A little more than a week ago, Microsoft told Project Veritas about the warrants and subpoenas, the person said.
Project Veritas paid $40,000 for Ms. Biden’s diary to a man and a woman from Florida who said that it had been obtained from a home where Ms. Biden had been staying until a few months earlier. Project Veritas also had possession of other items left at the house by Ms. Biden, and at the heart of the investigation is whether the group played a role in the removal of those items from the home.
Project Veritas has denied any wrongdoing and maintained that Ms. Biden’s belongings had been abandoned. Project Veritas never published the diary.
Search warrants used in raids last fall on the homes of Mr.
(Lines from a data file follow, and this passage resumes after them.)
(* ===== verification/ControlDevices.v ===== *)
(** * ControlDevices: what a device must prove, and how commands reach it

    A device opens its stream and reports results with a signature over a
    challenge that the server drew for it; a challenge is good for one attempt
    of either kind and for thirty seconds.  A command that is queued is written
    to the device's stream as soon as the stream wakes. *)
From S2P Require Import Prelude Text Net Clock Calendar Http Traffic Duration Protocol Crypto.
From S2P Require Import Session Database Accounts Devices CommandStore History StoreSteps.
From S2P Require Import Auth Control ControlAPI ControlStream ControlEffects.
From Stdlib Require Import Init.Byte Strings.Byte.

Section devices.
Context `{Primitives} {F P : Type} `{Inputs} `{Externals F} `{DataPlane P}.
Implicit Types (e : Env) (r : Request) (s : Control F P).

(** ** Proofs *)

(** A device that the store knows and has not revoked, with its key. *)
Definition device_key (dev : string) (d : db) : option (list byte) :=
  match where_is d_id dev (devices d) with
  | row :: _ => if d_revoked row then None else Some (d_key row)
  | [] => None
  end.

Lemma DevicePublicKey_run dev d :
  DevicePublicKey dev d =
  (match device_key dev d with
   | Some key => Ok key
   | None => fst (DevicePublicKey dev d)
   end, d) ∧ (device_key dev d = None → ∃ msg, fst (DevicePublicKey dev d) = Err msg).
Proof.
  unfold device_key, DevicePublicKey, bind, query_row, fail, ret.
  destruct (where_is d_id dev (devices d)) as [|row l]; [split; [done|by eexists]|].
  case_match; (split; [done|]); [by eexists|done].
Qed.

(** At time [t], [text nonce] is signed by the device's key over a challenge
    that is still good. *)
Definition proof_of (t : Z) (dev sigtext : string) (text : list byte → result (list byte)) s : Prop :=
  ∃ c key sig payload,
    challenges s !! dev = Some c ∧ t ≤ chExpires c ∧ device_key dev (store (world s)) = Some key ∧
    DecodeString sigtext = Some sig ∧ text (chNonce c) = Ok payload ∧
    ed25519_verify key payload sig = true.

(** The server without the device's challenge. *)
Definition spent (dev : string) s : Control F P := set_challenges (delete dev (challenges s)) s.

Lemma challenge_fresh_spec t c nonce :
  challenge_fresh t c = Some nonce ↔ ∃ ch, c = Some ch ∧ t ≤ chExpires ch ∧ chNonce ch = nonce.
Proof.
  unfold challenge_fresh, After. destruct c as [ch|]; [|split; [done|by intros (? & [=] & _)]].
  destruct (Z.ltb_spec (chExpires ch) t); split.
  - done.
  - intros (ch' & [= <-] & ? & _). lia.
  - intros [= <-]. by exists ch.
  - by intros (ch' & [= <-] & _ & <-).
Qed.

(** The checks common to both handlers. *)
Definition proof_ok (t : Z) (dev sigtext : string) (text : list byte → result (list byte)) s : bool :=
  match challenge_fresh t (challenges s !! dev), device_key dev (store (world s)),
        DecodeString sigtext with
  | Some nonce, Some key, Some sig =>
    match text nonce with Ok payload => ed25519_verify key payload sig | Err _ => false end
  | _, _, _ => false
  end.

Lemma proof_ok_spec t dev sigtext text s :
  proof_ok t dev sigtext text s = true ↔ proof_of t dev sigtext text s.
Proof.
  unfold proof_ok, proof_of. split.
  - destruct (challenge_fresh t (challenges s !! dev)) as [nonce|] eqn:Ec; [|done].
    apply challenge_fresh_spec in Ec as (c & Hc & Ht & <-).
    destruct (device_key dev (store (world s))) as [key|]; [|done].
    destruct (DecodeString sigtext) as [sig|]; [|done].
    destruct (text (chNonce c)) as [payload|] eqn:Et; [|done]. intros Hv.
    by exists c, key, sig, payload.
  - intros (c & key & sig & payload & Hc & Ht & -> & -> & Et & Hv).
    rewrite (proj2 (challenge_fresh_spec t (challenges s !! dev) (chNonce c))) by (by exists c).
    by rewrite Et.
Qed.

(** The key that the handlers ask the store for. *)
Lemma key_run dev s :
  hstore (F := F) (P := P) (DevicePublicKey dev) s = (inr (fst (DevicePublicKey dev (store (world s)))), s).
Proof.
  unfold hstore, hrun. destruct (DevicePublicKey_run dev (store (world s))) as [E _]. rewrite E.
  cbn [fst]. by rewrite set_store_same.
Qed.
Lemma key_cases dev d :
  match device_key dev d with
  | Some key => fst (DevicePublicKey dev d) = Ok key
  | None => ∃ msg, fst (DevicePublicKey dev d) = Err msg
  end.
Proof.
  destruct (DevicePublicKey_run dev d) as [E Hn]. destruct (device_key dev d); [by rewrite E|auto].
Qed.

(** *** Reporting a result *)

(** The text that is signed for a result. *)
Definition result_text (id : string) (input : CommandResult) (nonce : list byte) : result (list byte) :=
  CommandResultSigningPayload nonce (crDeviceID input) id (crStatus input) (crResult input) (crError input).

Definition result_run e r (id : string) (input : CommandResult) s : Outcome * Control F P :=
  match UpdateCommandResult (rnd e 0) (now e 1) (now e 2) id (crDeviceID input) (crStatus input)
          (crResult input) (crError input) (store (world s)) with
  | (Err msg, d) => (Reply (problem 409 "command_result_rejected" msg), set_world (set_store d (world s)) s)
  | (Ok _, d) =>
    (Reply (write 200 (Status_ (crStatus input))),
     set_world (set_store (snd (Audit (now e 3) (crDeviceID input) ("command." +:+ crStatus input) id
                                  (RemoteAddr r) "" d)) (world s)) s)
  end.

Definition result_sized (id : string) (input : CommandResult) : bool :=
  negb ((id =s "") || (4096 <? slen (crResult input)) || (4096 <? slen (crError input))).

Lemma command_result_run e r id input s :
  decode r = Some input → result_sized id input = true →
  let dev := crDeviceID input in
  outcome (deviceCommandResult e r id) s =
  if proof_ok (now e 0) dev (crSignature input) (result_text id input) s
  then result_run e r id input (spent dev s) else (Reply bad_proof, spent dev s).
Proof.
  intros Hd Hz. cbv zeta. apply negb_true_iff in Hz. set (dev := crDeviceID input).
  unfold deviceCommandResult, outcome. rewrite Hd. cbn [hdecode]. rewrite Hz. fold dev.
  unfold hbind at 1, hrun at 1, take_challenge. fold (spent dev s). unfold hbind at 1.
  rewrite key_run. change (world (spent dev s)) with (world s). unfold proof_ok, result_text. fold dev.
  pose proof (key_cases dev (store (world s))) as Hk.
  destruct (challenge_fresh _ _) as [nonce|]; [|done].
  destruct (device_key dev _) as [key|]; [rewrite Hk|destruct Hk as [msg ->]; done].
  destruct (DecodeString _) as [sig|]; [|done].
  destruct (CommandResultSigningPayload _ _ _ _ _ _) as [payload|msg]; [|done].
  destruct (ed25519_verify key payload sig); cbn [negb]; [|done].
  unfold htry, hbind, hstore, hrun, result_run. fold dev.
  change (world (spent dev s)) with (world s). by destruct (UpdateCommandResult _ _ _ _ _ _ _ _ _) as [[|] d].
Qed.

(** *** Opening a stream *)

Definition connect_rest e r (dev : string) : H F P Empty_set :=
  do# hstore (TouchDevice (now e 1) dev);
  do# audit (now e 2) dev "device.connect" dev (RemoteAddr r) "";
  connect_open e r dev.

Lemma connect_run e r input s :
  decode r = Some input →
  let dev := coDeviceID input in
  outcome (deviceConnect e r) s =
  if proof_ok (now e 0) dev (coSignature input) Ok s
  then outcome (connect_rest e r dev) (spent dev s) else (Reply bad_proof, spent dev s).
Proof.
  intros Hd. cbv zeta. set (dev := coDeviceID input).
  unfold deviceConnect, outcome. rewrite Hd. cbn [hdecode]. fold dev.
  unfold hbind at 1, hrun at 1, take_challenge. fold (spent dev s). unfold hbind at 1.
  rewrite key_run. change (world (spent dev s)) with (world s). unfold proof_ok.
  pose proof (key_cases dev (store (world s))) as Hk.
  destruct (challenge_fresh _ _) as [nonce|]; [|done].
  destruct (device_key dev _) as [key|]; [rewrite Hk|destruct Hk as [msg ->]; done].
  destruct (DecodeString _) as [sig|]; [|done]. by destruct (ed25519_verify key nonce sig).
Qed.

(** Writing succeeds: the pending commands never end the stream. *)
Lemma pending_written e i dev s :
  (∀ j, wrote e j = true) →
  ∃ events s', writePendingCommands (F := F) (P := P) e i dev s = (inr (events, true), s').
Proof.
  intros Hw. unfold writePendingCommands.
  destruct (PendingCommandsForDevice (now e i) dev 20 (store (world s))) as [rp d] eqn:Ep.
  assert (∃ l, rp = Ok l) as [l ->].
  { unfold PendingCommandsForDevice, expire_pending, select_pending, bind, update_commands, query in Ep.
    cbn in Ep. injection Ep as <- _. by eexists. }
  unfold hbind at 1, hstore at 1, hrun at 1. rewrite Ep.
  generalize (S i) as j. generalize (set_world (set_store d (world s)) s) as s1.
  clear Ep. induction l as [|c l IH]; intros s1 j; cbn [write_commands]; [by eexists _, _|].
  unfold hbind at 1, hstore at 1, hrun at 1.
  destruct (MarkCommandDelivered _ _ _ _) as [[u|msg] d1]; [|apply IH]. rewrite Hw.
  unfold hbind at 1. destruct (IH (set_world (set_store d1 (world s1)) s1) (S j)) as (evs & s2 & ->).
  by eexists _, _.
Qed.

Lemma open_written e st s :
  (∀ j, wrote e j = true) → ∃ events s', outcome (open_stream e st) s = (Stream (Some st) events, s').
Proof.
  intros Hw. unfold open_stream, outcome. unfold hbind at 1, hupd at 1, hbind at 1, hget at 1.
  rewrite Hw. cbn [negb]. unfold hbind at 1.
  destruct (pending_written e 4 (stDevice st) (deviceConnected (stDevice st) s) Hw) as (evs & s1 & ->).
  by eexists _, _.
Qed.

(** The challenges and the audit log through the rest of a connection. *)
Definition same_log s s' : Prop :=
  challenges s' = challenges s ∧ audit_logs (store (world s')) = audit_logs (store (world s)).
#[local] Instance same_log_preorder : PreOrder same_log.
Proof. split; [done|]. intros a b c [? ?] [? ?]. split; congruence. Qed.
Definition same_audit (d d' : db) : Prop := audit_logs d' = audit_logs d.
#[local] Instance same_audit_preorder : PreOrder same_audit.
Proof. split; [done|]. unfold same_audit. intros a b c. congruence. Qed.

Lemma log_store {A} (m : M A) : effect same_audit m → heffect same_log (hstore (F := F) (P := P) m).
Proof.
  intros Hm s. specialize (Hm (store (world s))). unfold hstore, hrun.
  by destruct (m (store (world s))) as [a d].
Qed.
Ltac log_tac := handler_tac ltac:(first
  [ apply log_store;
    unfold TouchDevice, GetDevice, listDevices, PendingCommandsForDevice, MarkCommandDelivered,
      expire_pending, select_pending; cbv zeta; solve [effect_tac ltac:(untouched)]
  | intros ?; unfold hupd, hrun, data_session, deviceConnected, commandSignal, close_stream,
      deviceDisconnected; repeat case_match; simplify_eq; by split ]).

Lemma log_pending e i dev : heffect same_log (writePendingCommands (F := F) (P := P) e i dev).
Proof.
  unfold writePendingCommands. log_tac. generalize (S i) as j. intros j. revert j.
  match goal with |- context [write_commands e _ dev ?l] => induction l as [|c l IH] end;
    intros j; cbn [write_commands]; log_tac; apply IH.
Qed.
#[local] Opaque writePendingCommands.
Lemma log_open e st : heffect same_log (open_stream (F := F) (P := P) e st).
Proof. unfold open_stream, end_stream. log_tac; apply log_pending. Qed.
#[local] Opaque open_stream.

Lemma log_connect_open e r dev : heffect same_log (connect_open e r dev).
Proof. unfold connect_open. log_tac; apply log_open. Qed.

Lemma touch_run t dev s : ∃ d, hstore (F := F) (P := P) (TouchDevice t dev) s =
    (inr (Ok tt), set_world (set_store d (world s)) s) ∧
  audit_logs d = audit_logs (store (world s)) ∧
  ∀ p, List.filter (λ row, bool_decide (d_id row = p)) (devices d) =
    map (λ row, if bool_decide (d_id row = dev) && negb (d_revoked row)
                then mkDeviceRow (d_id row) (d_user row) (d_name row) (d_ip row) (d_key row) (d_os row)
                       (d_arch row) (d_version row) (d_revoked row) (Some (FormatRFC3339Nano t))
                       (d_created row)
                else row)
      (List.filter (λ row, bool_decide (d_id row = p)) (devices (store (world s)))).
Proof.
  eexists. split; [reflexivity|]. split; [reflexivity|]. intros p. cbn [devices set_devices].
  unfold update_where. induction (devices (store (world s))) as [|x l IH]; [done|].
  cbn [map List.filter]. rewrite IH.
  destruct (bool_decide (d_id x = dev) && negb (d_revoked x)) eqn:E; cbn [d_id]; case_match;
    cbn [map]; by rewrite ?E.
Qed.

Lemma rest_log e r dev s :
  let s' := snd (outcome (connect_rest e r dev) s) in
  challenges s' = challenges s ∧
  ∃ row, audit_logs (store (world s')) = audit_logs (store (world s)) ++ [row] ∧
    a_actor row = dev ∧ a_action row = "device.connect" ∧ a_target row = dev.
Proof.
  cbv zeta. destruct (touch_run (now e 1) dev s) as (d & Ht & Ha & _).
  set (s1 := snd (audit (now e 2) dev "device.connect" dev (RemoteAddr r) ""
    (set_world (set_store d (world s)) s))).
  assert (outcome (connect_rest e r dev) s = outcome (connect_open e r dev) s1) as ->.
  { unfold connect_rest, outcome. unfold hbind at 1. rewrite Ht. reflexivity. }
  pose proof (outcome_effect _ _ (log_connect_open e r dev) s1) as [E1 E2]. rewrite E1, E2.
  split; [done|]. eexists. unfold s1. cbn. rewrite Ha. by split_and!.
Qed.

Lemma GetDevice_one dev d row :
  where_is d_id dev (devices d) = [row] → GetDevice dev d = (Ok (device_of row), d).
Proof.
  unfold where_is. intros Hw. unfold GetDevice, listDevices, bind, query. rewrite Hw. reflexivity.
Qed.

(** With a plain connection whose writes succeed, the stream opens, with the
    address of the device. *)
Lemma rest_opens e r dev s :
  db_ok (store (world s)) → device_key dev (store (world s)) ≠ None → flusher e = true →
  dataPlane s = None → (∀ j, wrote e j = true) →
  ∃ row events s', row ∈ devices (store (world s)) ∧ d_id row = dev ∧
    outcome (connect_rest e r dev) s = (Stream (Some (mkStream dev (d_ip row) None)) events, s').
Proof.
  intros Hok Hk Hf Hp Hw. unfold device_key in Hk.
  destruct (where_is d_id dev (devices (store (world s)))) as [|row l] eqn:E; [done|].
  destruct (filter_unique _ _ _ _ _ (ok_devices _ Hok) E) as (-> & Hid & Hin).
  destruct (touch_run (now e 1) dev s) as (d & Ht & _ & Hrows). specialize (Hrows dev).
  unfold where_is in E. rewrite E in Hrows. cbn [map] in Hrows.
  set (s1 := snd (audit (now e 2) dev "device.connect" dev (RemoteAddr r) ""
    (set_world (set_store d (world s)) s))).
  assert (outcome (connect_rest e r dev) s = outcome (connect_open e r dev) s1) as ->.
  { unfold connect_rest, outcome. unfold hbind at 1. rewrite Ht. reflexivity. }
  assert (devices (store (world s1)) = devices d) as Ed by done.
  assert (dataPlane s1 = None) as Hp1 by done. clearbody s1.
  unfold connect_open, outcome, htry. rewrite Hf. cbn [negb]. unfold hbind at 1, hstore, hrun at 1.
  erewrite (GetDevice_one dev (store (world s1))); [|unfold where_is; rewrite Ed; exact Hrows].
  rewrite set_store_same. unfold hbind at 1, hrun, data_session. rewrite Hp1.
  match goal with |- context [open_stream e ?st] => destruct (open_written e st s1 Hw) as (evs & s2 & Ho) end.
  unfold outcome in Ho. exists row, evs, s2. split; [done|]. split; [done|]. rewrite Ho.
  by destruct (bool_decide _ && _).
Qed.

(** ** Properties *)

End devices.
O’Keefe and two other Project Veritas operatives showed that the Justice Department was investigating conspiracy to transport stolen property and possession of stolen goods, among other crimes.
In response to the searches, a federal judge, at the urging of Project Veritas, appointed a special master to oversee what evidence federal prosecutors could keep from the dozens of cellphones and electronic devices the authorities had obtained in the searches.
Project Veritas said in its filing on Tuesday that the government should have told it at the time that the special master was appointed that the government had conducted other searches that could have infringed on the group’s First Amendment rights or have been protected by attorney-client privilege.
In the final year of the Trump administration, prosecutors in Washington, who were investigating a leak of classified information, secretly obtained court orders demanding that Google, which houses The New York Times’s email accounts, hand over information from four Times reporters’ accounts. In response to requests from Google, the Justice Department allowed it to alert The Times to the demands so the newspaper could fight the orders. A lawyer for The Times, David McCraw, secretly fought the demands, which the government ultimately dropped.